Le théologien Eugen Drewermann s'entretient avec des professeurs et des étudiants.

Eugen Drewermann

Eugen Drewermann est-il de la trempe des grands penseurs de l'Église ou tout simplement un emmerdeur? "Un peu des deux", répond un professeur de la Faculté de théologie avant de rencontrer le théologien et psychanalyste allemand de passage à Montréal le 22 octobre dernier. "En tout cas, reprend sa voisine, il pose tout haut des questions que l'on se pose tout bas."

C'est que l'auteur des Fonctionnaires de Dieu, ce "pavé dans le bénitier" comme l'a qualifié un journaliste de Montréal (250 000 exemplaires vendus à sa sortie en 1993), est, tout comme Voltaire, Diderot et d'autres, trop pertinent pour être simplement ignoré, mais trop critique pour être toléré. L'Église lui a d'ailleurs retiré son autorisation canonique d'enseigner la théologie et l'histoire des religions ainsi que son droit de prêcher et de pratiquer le sacerdoce. Depuis, l'homme de 57 ans vit dans une "habitation à loyer modique" à Padenborn et verse ses droits d'auteur à une maison d'hébergement pour femmes séropositives à Sao Paulo.

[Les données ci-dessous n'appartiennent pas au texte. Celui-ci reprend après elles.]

(* ===== verification/BridgeShieldSound.v ===== *)
(** Shield requests on both sides: the producer's walk over the events of the receipts and the
    processor's walk over the accepted data fill the same vaults, what is minted is backed, and
    an external deposit is credited once. *)
From S2P Require Import Prelude Hash BridgeVault BridgeDB BridgeState BridgeInvariant BridgeProducer BridgeCall BridgeShield BridgeProcessor BridgeSound.
From Stdlib Require Import String.

Local Open Scope Z_scope.

(** ** A run of refills *)
Inductive refills `{!BridgeAggParam} (vs : Vaults) : list AcceptedShieldRequestData → Vaults → Prop :=
  | refills_nil : refills vs [] vs
  | refills_snoc ds vs1 d v v' :
      refills vs ds vs1 → vs1 !! as_IncTokenID d = Some v →
      isAggNetwork (as_NetworkID d) = true → in_u64 (as_ShieldAmount d) →
      CalRewardForRefillVault v (as_ShieldAmount d) = Ok (as_Reward d) →
      updateVaultForRefill v (as_ShieldAmount d) (as_Reward d) = Ok v' →
      refills vs (ds ++ [d]) (<[as_IncTokenID d := v']> vs1).

(** The records of the external transactions the processor leaves. *)
Definition creditOf (d : AcceptedShieldRequestData) : Z * string := (as_NetworkID d, as_UniqTx d).
Definition issueAll (ds : list AcceptedShieldRequestData) (db : BridgeDB) : BridgeDB :=
  mkBridgeDB (tokenInfos db) (list_to_set (creditOf <$> ds) ∪ txHashIssued db).

Definition on_db (db : BridgeDB) (p : ProcState) : ProcState :=
  mkProcState (ps_state p) db (ps_status p) (ps_infos p) (ps_unshieldTxIDs p).

Lemma issueAll_nil db : issueAll [] db = db.
Proof. destruct db. unfold issueAll. cbn. f_equal. set_solver. Qed.

Lemma issueAll_cons d ds db :
  issueAll ds (insertTxHashIssued (as_NetworkID d) (as_UniqTx d) db) = issueAll (d :: ds) db.
Proof. unfold issueAll, insertTxHashIssued. cbn. f_equal. set_solver. Qed.

Lemma NoDup_snoc_2 {A} (l : list A) x : x ∉ l → NoDup l → NoDup (l ++ [x]).
Proof.
  intros Hx Hl. apply NoDup_app. split; [done|]. split; [|apply NoDup_singleton].
  intros y Hy ->%list_elem_of_singleton. done.
Qed.

Lemma bigUint64_in_u64 x : in_u64 (bigUint64 x).
Proof. apply u64_bound. Qed.

Section shields.
Context `{!BridgeAggParam, !ConfirmHash, !EVMAddress, !EVM, !TokenRegistry}.

(** The processor's loop, from the front. *)
Lemma shieldDatas_app ds1 ds2 vs p :
  shieldDatas (ds1 ++ ds2) vs p = (vs1 ← shieldDatas ds1 vs; shieldDatas ds2 vs1) p.
Proof.
  revert vs p. induction ds1 as [|d ds1 IH]; intros vs p; cbn [shieldDatas app]; [done|].
  unfold mbind, M_bind, lift.
  destruct (vs !! as_IncTokenID d) as [v|]; [|done].
  destruct (updateVaultForRefill v _ _) as [v'| | |]; [|done..].
  destruct (GetInsertTxHashIssuedFuncByNetworkID _); [|done].
  unfold onDB, modifyS. cbn. apply IH.
Qed.

Lemma refills_processed vs ds vs' p : refills vs ds vs' →
  shieldDatas ds vs p = (Ok vs', on_db (issueAll ds (ps_db p)) p).
Proof.
  intros Hr. revert p. induction Hr as [|ds vs1 d v v' Hr IH Hv Hn Ha Hrw Hu]; intros p.
  { cbn. rewrite issueAll_nil. by destruct p. }
  rewrite shieldDatas_app. unfold mbind, M_bind. rewrite IH. cbn [shieldDatas].
  rewrite Hv. unfold mbind, M_bind, lift. rewrite Hu.
  unfold GetInsertTxHashIssuedFuncByNetworkID. rewrite Hn. cbn. unfold on_db. cbn. f_equal. f_equal.
  unfold issueAll, insertTxHashIssued. cbn. f_equal. rewrite fmap_app, list_to_set_app_L. set_solver.
Qed.
(* ===== verification/BridgeBlock.v ===== *)
(** A beacon block of the bridge aggregator: the checkpoints that add unified tokens
    ([blockchain/bridgeagg/manager.go], [BuildAddTokenInstruction]), the order the new unshield
    requests are handled in ([blockchain/beaconproducer.go], [generateBridgeAggInstruction]) and
    the calls of [blockchain/beaconstatefulinsts.go] in their order; with the proof that every
    node can process what a block holds. *)
From S2P Require Import Prelude Hash InstructionText BridgeVault BridgeDB BridgeState BridgeInvariant BridgeProducer BridgeCall BridgeShield BridgeProcessor BridgeSound BridgeShieldSound.
From Stdlib Require Import String.

Local Open Scope Z_scope.

(** ** Checkpoints

    The features that were triggered, with the heights they were triggered at, by name; a name
    of a checkpoint is the prefix and a decimal number. *)
Definition unifiedTokenTriggerPrefix : string := "unified_token_".

Definition isCheckpoint (k : string) : bool :=
  let n := String.length unifiedTokenTriggerPrefix in
  (n <? String.length k)%nat && bool_decide (String.substring 0 n k = unifiedTokenTriggerPrefix).

Definition checkpointOf (k : string) : outcome Z :=
  let n := String.length unifiedTokenTriggerPrefix in
  InstructionText.checked (ParseUint (String.substring n (String.length k - n) k)).

(** The checkpoints that were triggered in the block before. *)
Definition validCheckpoints (beaconHeight : Z) (triggeredFeature : gmap string Z)
    : outcome (list Z) :=
  checkpoints ← mapErr checkpointOf
                  (filter (λ k, Is_true (isCheckpoint k)) (map_to_list triggeredFeature).*1);
  Ok (filter (λ c, beaconHeight = add64 (default 0 (triggeredFeature !! (unifiedTokenTriggerPrefix +:+ FormatUint c))) 1)
        (merge_sort Z.le checkpoints)).

(** [config.UnifiedToken()]: the tokens of a checkpoint, in the order of Go's map iteration. *)
Abbreviation UnifiedTokens := (list (Hash * list (Hash * ConfigVault))).

Section build.
Context `{!BridgeAggParam, !ConfirmHash, !EVM, !EVMAddress, !TokenRegistry}.

Fixpoint addTokens (db : BridgeDB) (config : Z → option UnifiedTokens) (checkpoints : list Z)
    : M (State * AccumulatedValues) (list BeaconInst) :=
  match checkpoints with
  | [] => mret []
  | c :: checkpoints =>
      '(s, ac) ← getS;
      '(insts, s, ac) ← lift (addToken db (config c) s ac);
      modifyS (λ _, (s, ac));;
      rest ← addTokens db config checkpoints;
      mret (insts ++ rest)
  end.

Possédant deux formations à priori inconciliables (psychanalyse et théologie), M. Drewermann pose depuis 35 ans un regard neuf sur la foi et sur le clergé. Il parle de façon poétique de l'une ("la religion est la source qui coule au coeur de l'homme; tout ce qui est extérieur lui échappe") et de façon sévère de l'autre: Église et armée sont à ses yeux patriarcales et hiérarchisées, et ont à leur tête des monarques réputés infaillibles: le général pour la première, le pape pour la seconde... Mais il a prouvé qu'un homme pouvait s'inspirer autant de Freud que de Jésus.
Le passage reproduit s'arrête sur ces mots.